Extracted records

Lemma ReadChanges_page now s store filter size token p q :
  0 < size → StronglySorted N.lt (ChangeUlid <$> store_changes s store) →
  offered now s store filter = p ++ q →
  (token = "" ∧ p = []) ∨ (∃ p' x, token = ulid_String (ChangeUlid x) ∧ p = p' ++ [x]) →
  ReadChanges now s store filter (mkPagination size token) false =
  if bool_decide (q = []) then Throw ErrNotFound
  else Ret (Change <$> take (Z.to_nat size) q,
            ulid_String (default 0%N (ChangeUlid <$> last (take (Z.to_nat size) q)))).
Proof.
  intros Hsize Hs Hoff Htok. unfold ReadChanges. simpl.
  assert (StronglySorted N.lt (ChangeUlid <$> p ++ q)) as Hspq.
  { rewrite <-Hoff. eapply sorted_sublist; [|exact Hs]. apply fmap_sublist, select_changes_sublist. }
  assert (∃ from, (if negb (token =s "") then match ulid_Parse token with
            | Some u => Ret (Some u) | None => Throw ErrInvalidContinuationToken end
            else Ret None) = Ret from :> outcome StorageErr (option N) ∧
          select_changes (rcf_ObjectType filter) (now - rcf_HorizonOffset filter) from false
            (store_changes s store) = q) as (from&->&Hsel).
  { destruct Htok as [[-> ->]|(p'&x&->&->)].
    - exists None. by split.
    - exists (Some (ChangeUlid x)). rewrite bool_decide_false by apply ulid_String_nonempty.
      simpl. rewrite ulid_Parse_String. split; [done|]. rewrite select_changes_from.
      fold (offered now s store filter). rewrite Hoff.
      rewrite <-app_assoc in *. by apply filter_after. }
  simpl. rewrite Hsel. case_bool_decide as Hq; [done|]. unfold page_size; simpl.
  rewrite (bool_decide_true (0 < size)) by done.
  assert (0 < zlen q) by (destruct q; [done|]; rewrite zlen_cons; pose proof (zlen_nonneg q); lia).
  destruct (bool_decide (zlen q < size)) eqn:Hl; bool_norm;
    rewrite (bool_decide_false (_ = 0)), go_slice_ok by lia; simpl; [|by rewrite Z.sub_0_r].
  rewrite Z.sub_0_r. unfold zlen in *. rewrite (take_ge q (Z.to_nat size)) by lia. rewrite Nat2Z.id, firstn_all. done.
Qed.

Lemma follow_changes_from fuel now s store filter size token p q :
  0 < size → StronglySorted N.lt (ChangeUlid <$> store_changes s store) →
  offered now s store filter = p ++ q →
  (token = "" ∧ p = []) ∨ (∃ p' x, token = ulid_String (ChangeUlid x) ∧ p = p' ++ [x]) →
  (length q < fuel)%nat →
  follow_changes fuel now s store filter size token = Ret (Change <$> q).
Proof.
  revert token p q. induction fuel as [|fuel IH]; intros token p q Hsize Hs Hoff Htok Hfuel; [lia|].
  simpl. rewrite (ReadChanges_page _ _ _ _ _ _ p q) by done. case_bool_decide as Hq; [by rewrite Hq|].
  rewrite <-(take_drop (Z.to_nat size) q) in Hoff.
  destruct (last (take (Z.to_nat size) q)) as [x|] eqn:Hlast.
  2: { apply last_None in Hlast. destruct q; [done|]. destruct (Z.to_nat size) eqn:?; [lia|done]. }
  apply last_Some in Hlast as (p'&Hp'). simpl.
  rewrite (IH _ (p ++ take (Z.to_nat size) q) (drop (Z.to_nat size) q)); try done.
  - simpl. by rewrite <-fmap_app, take_drop.
  - by rewrite <-app_assoc.
  - right. exists (p ++ p'), x. split; [done|]. by rewrite Hp', app_assoc.
  - rewrite length_drop. destruct q; [done|]. simpl in *. lia.
Qed.

(** Following the continuation tokens of [ReadChanges] (ascending) from the empty
    token terminates and delivers every change of the requested object type up to the
    horizon exactly once, in the order they were made, for every positive page size. *)
Theorem ReadChanges_complete (now : Z) (s : MemoryBackend) (store : string) (filter : ReadChangesFilter)
    (size : Z) (fuel : nat) :
  0 < size → StronglySorted N.lt (ChangeUlid <$> store_changes s store) →
  (length (offered now s store filter) < fuel)%nat →
  follow_changes fuel now s store filter size "" = Ret (Change <$> offered now s store filter).
Proof. intros. apply (follow_changes_from _ _ _ _ _ _ _ []); [done..|by left|done]. Qed.
End changes.

Lemma ReadChanges_complete_witness :
  @follow_changes counter_Ulid 2 10 demo_store "store" (mkReadChangesFilter "doc" 0) 1 "" =
  Ret [mkTupleChange (TupleKeyWithoutConditionToTupleKey demo_delete) OperationWrite 0].
Proof.
  etrans; [apply (@ReadChanges_complete counter_Ulid counter_UlidLaws 10 demo_store "store"
    (mkReadChangesFilter "doc" 0) 1 2)|reflexivity].
  - done.
  - repeat constructor.
  - vm_compute. lia.
Defined.

(** ** Sorted reads do not depend on Go's map order *)

(** Two lists sorted on a key that determines the element are equal when they hold the
    same elements. *)
Lemma sorted_by_key_unique {A} (key : A → string) (less : A → A → bool) (l k : list A) :
  (∀ x y, less x y = false → less y x = false → key x = key y) →
  (∀ x y, x ∈ l → y ∈ l → key x = key y → x = y) →
  l ≡ₚ k → StronglySorted (not_less less) l → StronglySorted (not_less less) k → l = k.
Proof.
  intros Htot. revert k. induction l as [|x l IH]; intros k Hinj Hp Hl Hk.
  { apply Permutation_nil_l in Hp. by subst. }
  destruct k as [|y k]; [by apply Permutation_nil_r in Hp|].
  inversion_clear Hl as [|? ? Hl' Hx]. inversion_clear Hk as [|? ? Hk' Hy].
  assert (x = y) as ->.
  { assert (y ∈ x :: l) as Hyin by (rewrite Hp; apply list_elem_of_here).
    assert (x ∈ y :: k) as Hxin by (rewrite <-Hp; apply list_elem_of_here).
    apply Hinj; [apply list_elem_of_here|done|].
    rewrite Forall_forall in Hx, Hy.
    apply elem_of_cons in Hyin as [->|Hyin]; [done|]. apply elem_of_cons in Hxin as [->|Hxin]; [done|].
    apply Htot; [by apply Hy|by apply Hx]. }
  f_equal. apply IH; [|by eapply Permutation_cons_inv|done..].
  intros x' y' Hx' Hy'. by apply Hinj; apply list_elem_of_further.
Qed.

Lemma elem_of_snd_range `{!MapRange} {V} (m : gmap string V) v :
  v ∈ (range_map m).*2 ↔ ∃ k, m !! k = Some v.
Proof.
  rewrite list_elem_of_fmap. split.
  - intros ([k v']&->&Hin). exists k. by apply elem_of_range_map.
  - intros (k&Hk). exists (k, v). split; [done|]. by apply elem_of_range_map.
Qed.

Section store_lists.

(** The stores [ListStores] selects from [all] before sorting. *)
Definition selected_stores (options : ListStoresOptions) (all : list Store) : list Store :=
  let all := if bool_decide (lso_IDs options = []) then all
             else concat ((λ storeID, List.filter (λ st, store_Id st =s storeID) all) <$> lso_IDs options) in
  if negb (lso_Name options =s "") then List.filter (λ st, store_Name st =s lso_Name options) all else all.

Lemma Permutation_List_filter {A} (f : A → bool) (l k : list A) :
  l ≡ₚ k → List.filter f l ≡ₚ List.filter f k.
Proof.
  induction 1 as [|x l k _ IH|x y l|l k m _ IH1 _ IH2]; simpl.
  - done.
  - by destruct (f x); rewrite IH.
  - destruct (f x), (f y); [apply Permutation_swap|done..].
  - by etrans.
Qed.

Lemma Permutation_concat_map {A B} (f g : B → list A) (l : list B) :
  (∀ x, f x ≡ₚ g x) → concat (f <$> l) ≡ₚ concat (g <$> l).
Proof. intros Hfg. induction l as [|x l IH]; simpl; [done|]. by rewrite IH, Hfg. Qed.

# [TASK PROMPT]
From the data above, reproduce word for word the lines running from the line with "select_changes (rcf_ObjectType filter)" to the line with "simpl. rewrite (ReadChanges_page", ends included.

# [EXERCISE SOLUTION]
          select_changes (rcf_ObjectType filter) (now - rcf_HorizonOffset filter) from false
            (store_changes s store) = q) as (from&->&Hsel).
  { destruct Htok as [[-> ->]|(p'&x&->&->)].
    - exists None. by split.
    - exists (Some (ChangeUlid x)). rewrite bool_decide_false by apply ulid_String_nonempty.
      simpl. rewrite ulid_Parse_String. split; [done|]. rewrite select_changes_from.
      fold (offered now s store filter). rewrite Hoff.
      rewrite <-app_assoc in *. by apply filter_after. }
  simpl. rewrite Hsel. case_bool_decide as Hq; [done|]. unfold page_size; simpl.
  rewrite (bool_decide_true (0 < size)) by done.
  assert (0 < zlen q) by (destruct q; [done|]; rewrite zlen_cons; pose proof (zlen_nonneg q); lia).
  destruct (bool_decide (zlen q < size)) eqn:Hl; bool_norm;
    rewrite (bool_decide_false (_ = 0)), go_slice_ok by lia; simpl; [|by rewrite Z.sub_0_r].
  rewrite Z.sub_0_r. unfold zlen in *. rewrite (take_ge q (Z.to_nat size)) by lia. rewrite Nat2Z.id, firstn_all. done.
Qed.

Lemma follow_changes_from fuel now s store filter size token p q :
  0 < size → StronglySorted N.lt (ChangeUlid <$> store_changes s store) →
  offered now s store filter = p ++ q →
  (token = "" ∧ p = []) ∨ (∃ p' x, token = ulid_String (ChangeUlid x) ∧ p = p' ++ [x]) →
  (length q < fuel)%nat →
  follow_changes fuel now s store filter size token = Ret (Change <$> q).
Proof.
  revert token p q. induction fuel as [|fuel IH]; intros token p q Hsize Hs Hoff Htok Hfuel; [lia|].
  simpl. rewrite (ReadChanges_page _ _ _ _ _ _ p q) by done. case_bool_decide as Hq; [by rewrite Hq|].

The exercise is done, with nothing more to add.